Adult acquired flatfoot deformity is a problem frequently seen in adults and may lead to a

painful foot. The normal vault structure of the foot is considered to be built up essentially by

two longitudinal arch systems; a short and lower lateral arch and a long and higher medial

arch.77 A variety of foot problems can lead to adult acquired flatfoot deformity, a condition

that results in a fallen medial arch with the foot pointed outward. The most common cause for

the adult acquired flatfoot is incompetence of the posterior tibial tendon (PTT) and the

supporting medial ligaments.78 The treatment of the adult acquired flatfoot depends on the

symptoms and the stage of the flatfoot deformity. Surgical treatment for painful flexible adult

acquired flatfoot deformity resulting from PTT insufficiency usually includes a flexor

digitorum longus (FDL) tendon transfer in combination with a bony procedure. The rationale

for the lateral column lengthening procedure is to restore the medial longitudinal arch by

realigning the foot around the talus, thereby correcting the hindfoot valgus and neutralizing


12 13

the forefoot abduction.78,79 Evans described an anterolateral open wedge calcaneal distraction

osteotomy (ACDO) just proximal to the calcaneocuboid joint for lateral column

lengthening.80 Another surgical option for lateral column lengthening is a calcaneocuboid

joint distraction arthrodesis (CCDA). Both techniques showed significant improvement in

terms of the postoperative radiographic parameters of the foot and the American Orthopaedic

Foot and Ankle Society (AOFAS) clinical scores.81-89 Following CCDA for flexible flatfoot

deformity, one might expect a decreased tarsal and thus a decreased subtalar joint range of

motion. This results from an essential structural and functional feature of the tarsal joints, the

interdependence of tarsal joint motion which means that the immobilization of one joint in the

hindfoot limits the mobility of other joints.77 This loss of subtalar joint motion could possibly

lead to a symptomatic hindfoot. On the other hand, there also might be an effect on the

subtalar joint range of motion with the ACDO procedure if the anteroposterior length of the

calcaneus is increased. To our knowledge, the effect of the two different LCL procedures on

the talocrural and subtalar joint ranges of motion in-vivo was not previously described. This

matter should be analysed further in detail to gain insight in the surgical treatment of adult

acquired flatfoot deformity.

Degeneration, inflammation, fractures and subtalar joint dislocations can eventually lead to

osteoarthritic changes of the articular surfaces. Patients with degenerative, inflammatory and

post-traumatic osteoarthritis of the subtalar joint have a stiff and painful joint and report

difficulties with walking on uneven terrain. The diagnosis of subtalar joint osteoarthritis is

usually based on the history, physical examination and plain radiographic images of the

hindfoot. A chronic symptomatic osteoarthritic subtalar joint, which is unresponsive to

conservative treatment may be treated with a subtalar arthrodesis in which the bones of the

subtalar joint are surgically fused. The subtalar arthrodesis is commonly carried out through

an open procedure. Although open subtalar joint arthrodesis is considered a routine surgical

procedure in orthopaedic practice, authors have described several issues such as wound

healing problems and non-union of the subtalar arthrodesis.90-92 A detailed analysis of the

open subtalar arthrodesis procedure may help to clarify these issues.
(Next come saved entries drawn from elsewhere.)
(** ** C10 *)

(** C10. With no country selected, [loadBoundaries(level)] returns at once
    and leaves the whole session as it was: no query or timer is started,
    the loading indicator, the error boxes, [currentLevel], the boundary
    layer and the map are untouched.  The same holds for the older client
    without the readiness poll. *)
Theorem loadBoundaries_idle_noop (level : Z) (s : State) :
  currentCountry (globals s) = None ->
  loadBoundaries level s = s /\ loadBoundaries_legacy level s = s.
Proof.
  intros Hidle. unfold loadBoundaries, loadBoundaries_legacy. by rewrite Hidle.
Qed.

(** ** C8 *)

Lemma build_features_cons level (row : Row) rows :
  build_features level (row :: rows) =
    (match JSON_parse_js (r_geojson row) with
     | Some g => [{| properties := (props_of_row level row); f_geometry := g |}]
     | None => []
     end ++ (build_features level rows).1,
     match JSON_parse_js (r_geojson row) with
     | Some g => []
     | None => [LogWarn "Failed to parse geometry for" (r_name row)]
     end ++ (build_features level rows).2).
Proof.
  unfold build_features, feature_of_row, props_of_row. cbn.
  destruct (JSON_parse_js (r_geojson row)); [|done].
  destruct (r_parent row) as [| |sp]; cbn; [done..|].
  by destruct (String.eqb sp EmptyString).
Qed.

(** C8. The rows of a query result whose geometry text parses become the
    features, in order, each with the properties of its row; every row
    whose geometry text does not parse is left out and leaves one warning
    on the console; no row is lost otherwise.  When the query of a pending
    call settles with these rows, the call ends and the loading indicator
    is hidden; if Leaflet accepts the geometries that did parse, the
    features are put on the map, the warnings are on the console and no
    error is shown, so that a text that does not parse costs its own row
    only.  A geometry that parses but that [L.geoJSON] rejects is another
    failure, outside the [try] around [JSON.parse]: the [catch] block of
    [loadBoundaries] then shows the error box, with nothing on the map. *)
Theorem geometry_parse_failure_drops_row
    (level : Z) (rows : list Row) (s : State) (tid : nat) (q : Query) :
  wf_layers s ->
  tasks (runtime s) !! tid = Some (Querying level q) ->
  let fs := (build_features level rows).1 in
  let warnings := (build_features level rows).2 in
  Forall2 (fun row f => properties f = props_of_row level row /\
                        JSON_parse_js (r_geojson row) = Some (f_geometry f))
          (filter parses rows) fs /\
  warnings = (fun row => LogWarn "Failed to parse geometry for" (r_name row))
               <$> filter (fun row => ~ parses row) rows /\
  length fs + length warnings = length rows /\
  let s' := step (EQueryDone tid (inr rows)) s in
  loading (dom s') = None /\
  tasks (runtime s') !! tid = None /\
  if accepted fs then
    displayed s' = [fs] /\
    (exists layer, boundaryLayer (globals s') = Some layer /\ fc_features layer = fs) /\
    console (dom s') = console (dom s) ++ warnings /\
    errors (dom s') = errors (dom s)
  else
    displayed s' = [] /\
    console (dom s') =
      console (dom s) ++ warnings
        ++ [LogError "Failed to load boundaries:" "Invalid GeoJSON object."] /\
    errors (dom s') =
      errors (dom s) ++ ["Failed to load boundaries: Invalid GeoJSON object."].
Proof.
  intros Hwf Htask fs warnings. subst fs warnings.
  split_and!.
  - induction rows as [|row rows IH]; [constructor|].
    rewrite build_features_cons. cbn [fst].
    unfold parses at 1. destruct (JSON_parse_js (r_geojson row)) as [g|] eqn:Hg.
    + rewrite filter_cons_True by (unfold parses; by rewrite Hg).
      constructor; [done | apply IH].
    + rewrite filter_cons_False by (unfold parses; rewrite Hg; by intros [? ?]).
      apply IH.
  - induction rows as [|row rows IH]; [done|].
    rewrite build_features_cons. cbn [snd].
    destruct (JSON_parse_js (r_geojson row)) as [g|] eqn:Hg.
    + rewrite filter_cons_False; [done|].
      unfold parses. rewrite Hg. intros Hn. by apply Hn.
    + rewrite filter_cons_True by (unfold parses; rewrite Hg; by intros [? ?]).
      rewrite fmap_cons. cbn. by f_equal.
  - induction rows as [|row rows IH]; [done|].
    rewrite build_features_cons. cbn [fst snd]. rewrite !length_app.
    destruct (JSON_parse_js (r_geojson row)); cbn [length]; lia.
  - cbn [step].
    destruct (on_query_done_rows tid level q rows s Hwf Htask)
      as (Hd & _ & Ht & _ & _ & _ & Hl & _ & _ & Hres).
    cbv zeta in Hd, Ht, Hl, Hres. unfold drawn in Hd.
    split_and!; [done | rewrite Ht; apply lookup_delete_eq |].
    destruct (accepted (build_features level rows).1).
    + destruct Hres as (Hlayer & He & Hc). by split_and!.
    + destruct Hres as (_ & He & Hc). by split_and!.
Qed.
In recent years, arthroscopy for the treatment of hindfoot pathology has received increasing

attention in the literature. The advantages of minimally invasive hindfoot surgery include a

decrease in tissue trauma during surgery, yielding less postoperative pain, fewer wound

problems such as infection or skin break down and a quicker recovery for the patient.

However, the complex anatomy of the subtalar joint makes the arthroscopic evaluation

challenging. The development of small diameter arthroscopes along with precise surgical

techniques has allowed arthroscopy of the subtalar joint to expand. In 1986, Parisien was the

first to report preliminary clinical results of diagnostic and therapeutic arthroscopy of the

posterior subtalar joint for adhesiolysis, manipulation of the subtalar joint or removal of loose

chondral bodies in three cases with good results.93 From then on an increasing number of

reports were published on subtalar joint arthroscopy yielding good results.94-96 In 1998,

Jerosch reported excellent results in 3 patients with osteoarthritis of the subtalar joint treated

with an arthroscopic subtalar arthrodesis using lateral portals with the patient in the supine

position.97 In 2000, a 2-portal posterior portal approach for hindfoot arthroscopy with the

patient in the prone position was introduced.98 The posterior approach using separate

posterolateral and posteromedial portals has clear advantages. It gives very good access to the

posterior ankle compartment, the subtalar joint, and the extra-articular structures such as the

os trigonum.98 Furthermore, it seems more accurate to assess hindfoot alignment with the

patient in the prone position in case of an arthroscopic subtalar arthrodesis. The introduction

of talocalcaneal lag screws is also convenient with the patient in the prone position. The

posterior approach was successfully used for arthroscopic subtalar arthrodesis in a series of

patients with post-traumatic osteoarthritis.99 A painful talocalcaneal coalition is another

recognized indication for talocalcaneal arthrodesis in skeletally mature patients.100,101 The

presence of a talocalcaneal coalition presents a technical challenge since the talocalcaneal bar

only allows limited opening up of the subtalar joint during surgery. As standard arthroscopic

techniques for subtalar arthrodesis do not provide means of opening up the joint, they are

difficult to use in patients with limited subtalar joint space. The development of an

arthroscopic technique for subtalar joint arthrodesis could therefore be beneficial for patients

with a talocalcaneal coalition.

Aim of thesis

The aim of this thesis is firstly to obtain insight in the normal subtalar joint range of motion.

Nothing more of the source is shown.